● EXERCISE BRIEF:
The reply to the records below should contain exactly the lines from the line with "match lookup i (groups m) with" through the line with "finditer_from r 0 s.", and nothing besides.

● DATA IN THIS EXERCISE:
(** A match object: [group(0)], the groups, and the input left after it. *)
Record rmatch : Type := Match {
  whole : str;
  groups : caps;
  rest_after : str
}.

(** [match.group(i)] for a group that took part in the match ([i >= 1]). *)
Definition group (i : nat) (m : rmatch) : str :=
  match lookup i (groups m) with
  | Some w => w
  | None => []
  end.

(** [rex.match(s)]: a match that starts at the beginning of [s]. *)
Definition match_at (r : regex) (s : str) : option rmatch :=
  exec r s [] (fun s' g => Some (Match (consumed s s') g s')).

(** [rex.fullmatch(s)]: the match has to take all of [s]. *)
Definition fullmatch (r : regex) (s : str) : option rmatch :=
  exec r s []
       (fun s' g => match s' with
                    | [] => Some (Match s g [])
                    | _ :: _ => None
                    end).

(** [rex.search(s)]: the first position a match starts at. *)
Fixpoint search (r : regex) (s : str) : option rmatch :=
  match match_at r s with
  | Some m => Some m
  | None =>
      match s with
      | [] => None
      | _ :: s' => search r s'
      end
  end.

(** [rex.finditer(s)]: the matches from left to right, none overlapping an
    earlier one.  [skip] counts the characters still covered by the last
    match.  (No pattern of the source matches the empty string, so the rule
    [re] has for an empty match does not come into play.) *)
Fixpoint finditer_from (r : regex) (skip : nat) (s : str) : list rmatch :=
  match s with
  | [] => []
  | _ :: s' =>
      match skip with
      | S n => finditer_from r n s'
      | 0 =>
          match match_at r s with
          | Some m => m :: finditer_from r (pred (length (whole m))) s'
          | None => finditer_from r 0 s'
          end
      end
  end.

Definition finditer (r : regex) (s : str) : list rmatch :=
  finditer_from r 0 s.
* * *
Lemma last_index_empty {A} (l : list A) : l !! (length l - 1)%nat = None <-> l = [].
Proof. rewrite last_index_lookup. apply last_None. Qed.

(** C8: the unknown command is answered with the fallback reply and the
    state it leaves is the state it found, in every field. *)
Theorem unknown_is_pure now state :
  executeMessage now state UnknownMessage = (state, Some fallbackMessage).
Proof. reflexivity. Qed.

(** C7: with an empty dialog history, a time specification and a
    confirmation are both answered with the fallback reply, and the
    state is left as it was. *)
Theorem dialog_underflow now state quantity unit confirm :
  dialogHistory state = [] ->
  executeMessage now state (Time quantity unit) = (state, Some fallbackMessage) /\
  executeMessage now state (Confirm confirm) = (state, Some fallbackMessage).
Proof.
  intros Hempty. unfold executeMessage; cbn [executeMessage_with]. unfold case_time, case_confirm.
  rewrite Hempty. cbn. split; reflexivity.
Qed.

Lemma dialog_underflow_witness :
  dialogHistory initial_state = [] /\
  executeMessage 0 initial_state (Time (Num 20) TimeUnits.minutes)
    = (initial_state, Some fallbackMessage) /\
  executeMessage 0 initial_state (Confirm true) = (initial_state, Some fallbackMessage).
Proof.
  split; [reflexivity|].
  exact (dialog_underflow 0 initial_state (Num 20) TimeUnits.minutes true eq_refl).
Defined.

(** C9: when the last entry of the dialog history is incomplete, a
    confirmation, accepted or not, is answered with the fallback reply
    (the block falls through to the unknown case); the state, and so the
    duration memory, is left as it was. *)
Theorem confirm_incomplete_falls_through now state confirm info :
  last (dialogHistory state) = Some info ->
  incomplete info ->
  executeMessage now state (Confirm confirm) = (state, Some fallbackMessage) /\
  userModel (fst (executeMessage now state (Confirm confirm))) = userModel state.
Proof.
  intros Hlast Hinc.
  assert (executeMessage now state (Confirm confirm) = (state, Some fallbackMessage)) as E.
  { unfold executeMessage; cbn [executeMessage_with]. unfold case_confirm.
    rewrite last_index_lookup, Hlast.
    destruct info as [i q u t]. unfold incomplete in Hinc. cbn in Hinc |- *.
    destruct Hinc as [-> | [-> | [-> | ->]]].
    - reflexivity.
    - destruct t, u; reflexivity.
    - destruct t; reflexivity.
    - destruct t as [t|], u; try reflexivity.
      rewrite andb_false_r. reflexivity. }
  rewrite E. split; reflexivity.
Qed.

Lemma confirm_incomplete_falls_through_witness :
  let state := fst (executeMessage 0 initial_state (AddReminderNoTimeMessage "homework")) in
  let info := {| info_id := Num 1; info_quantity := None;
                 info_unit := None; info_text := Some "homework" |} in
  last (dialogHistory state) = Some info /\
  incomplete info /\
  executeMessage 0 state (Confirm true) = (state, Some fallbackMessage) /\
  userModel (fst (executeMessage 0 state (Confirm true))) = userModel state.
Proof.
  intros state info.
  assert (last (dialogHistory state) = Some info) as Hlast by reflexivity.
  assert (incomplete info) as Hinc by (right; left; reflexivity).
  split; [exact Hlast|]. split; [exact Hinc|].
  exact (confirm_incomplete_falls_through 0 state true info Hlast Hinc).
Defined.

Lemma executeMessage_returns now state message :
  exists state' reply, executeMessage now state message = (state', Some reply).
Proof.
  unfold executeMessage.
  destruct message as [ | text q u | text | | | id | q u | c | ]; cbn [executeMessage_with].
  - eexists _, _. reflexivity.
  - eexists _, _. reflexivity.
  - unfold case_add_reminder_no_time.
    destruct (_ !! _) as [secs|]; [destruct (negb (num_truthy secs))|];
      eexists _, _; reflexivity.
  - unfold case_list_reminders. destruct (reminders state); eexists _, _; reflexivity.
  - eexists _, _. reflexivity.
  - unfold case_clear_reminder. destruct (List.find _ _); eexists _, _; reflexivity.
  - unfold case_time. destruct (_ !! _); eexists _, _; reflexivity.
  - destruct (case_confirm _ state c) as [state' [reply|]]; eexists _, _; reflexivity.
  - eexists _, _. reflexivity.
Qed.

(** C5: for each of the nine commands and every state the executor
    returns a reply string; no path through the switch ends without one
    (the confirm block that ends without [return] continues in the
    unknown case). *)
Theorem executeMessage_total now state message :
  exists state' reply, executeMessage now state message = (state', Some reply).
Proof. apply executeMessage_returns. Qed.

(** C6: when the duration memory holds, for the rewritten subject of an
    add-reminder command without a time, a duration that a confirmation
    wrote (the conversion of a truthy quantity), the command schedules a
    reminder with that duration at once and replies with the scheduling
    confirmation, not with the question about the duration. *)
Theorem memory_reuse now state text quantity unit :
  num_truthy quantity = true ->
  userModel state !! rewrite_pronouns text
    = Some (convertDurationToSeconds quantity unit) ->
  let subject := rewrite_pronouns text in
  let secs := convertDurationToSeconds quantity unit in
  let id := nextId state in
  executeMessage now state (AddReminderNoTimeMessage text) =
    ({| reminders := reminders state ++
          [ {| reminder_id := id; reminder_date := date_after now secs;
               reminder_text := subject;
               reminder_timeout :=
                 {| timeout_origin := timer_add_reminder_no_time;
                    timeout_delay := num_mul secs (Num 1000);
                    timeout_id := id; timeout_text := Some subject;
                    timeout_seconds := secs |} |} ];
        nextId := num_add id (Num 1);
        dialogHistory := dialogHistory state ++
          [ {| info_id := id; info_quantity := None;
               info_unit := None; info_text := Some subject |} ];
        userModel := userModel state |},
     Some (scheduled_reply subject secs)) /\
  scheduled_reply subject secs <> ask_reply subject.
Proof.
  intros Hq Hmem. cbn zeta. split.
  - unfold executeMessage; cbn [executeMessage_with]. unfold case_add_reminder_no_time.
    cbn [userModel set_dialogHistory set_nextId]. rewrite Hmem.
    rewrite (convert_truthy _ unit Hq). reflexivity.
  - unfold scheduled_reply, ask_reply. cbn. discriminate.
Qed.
==
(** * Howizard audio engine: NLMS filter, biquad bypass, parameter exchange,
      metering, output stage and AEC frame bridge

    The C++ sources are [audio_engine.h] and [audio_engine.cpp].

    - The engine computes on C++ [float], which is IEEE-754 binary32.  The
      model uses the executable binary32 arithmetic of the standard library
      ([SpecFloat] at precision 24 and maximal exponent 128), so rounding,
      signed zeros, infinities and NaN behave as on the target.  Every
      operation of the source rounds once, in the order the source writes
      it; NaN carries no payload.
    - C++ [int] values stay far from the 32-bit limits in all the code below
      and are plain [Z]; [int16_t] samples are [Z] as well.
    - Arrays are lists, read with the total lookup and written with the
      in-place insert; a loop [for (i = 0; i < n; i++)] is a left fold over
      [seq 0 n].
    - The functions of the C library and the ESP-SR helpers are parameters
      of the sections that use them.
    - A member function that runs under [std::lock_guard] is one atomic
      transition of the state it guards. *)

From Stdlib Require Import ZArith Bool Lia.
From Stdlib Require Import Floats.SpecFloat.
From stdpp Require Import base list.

● RESPONSE FOR THIS EXERCISE:
  match lookup i (groups m) with
  | Some w => w
  | None => []
  end.

(** [rex.match(s)]: a match that starts at the beginning of [s]. *)
Definition match_at (r : regex) (s : str) : option rmatch :=
  exec r s [] (fun s' g => Some (Match (consumed s s') g s')).

(** [rex.fullmatch(s)]: the match has to take all of [s]. *)
Definition fullmatch (r : regex) (s : str) : option rmatch :=
  exec r s []
       (fun s' g => match s' with
                    | [] => Some (Match s g [])
                    | _ :: _ => None
                    end).

(** [rex.search(s)]: the first position a match starts at. *)
Fixpoint search (r : regex) (s : str) : option rmatch :=
  match match_at r s with
  | Some m => Some m
  | None =>
      match s with
      | [] => None
      | _ :: s' => search r s'
      end
  end.

(** [rex.finditer(s)]: the matches from left to right, none overlapping an
    earlier one.  [skip] counts the characters still covered by the last
    match.  (No pattern of the source matches the empty string, so the rule
    [re] has for an empty match does not come into play.) *)
Fixpoint finditer_from (r : regex) (skip : nat) (s : str) : list rmatch :=
  match s with
  | [] => []
  | _ :: s' =>
      match skip with
      | S n => finditer_from r n s'
      | 0 =>
          match match_at r s with
          | Some m => m :: finditer_from r (pred (length (whole m))) s'
          | None => finditer_from r 0 s'
          end
      end
  end.

Definition finditer (r : regex) (s : str) : list rmatch :=
  finditer_from r 0 s.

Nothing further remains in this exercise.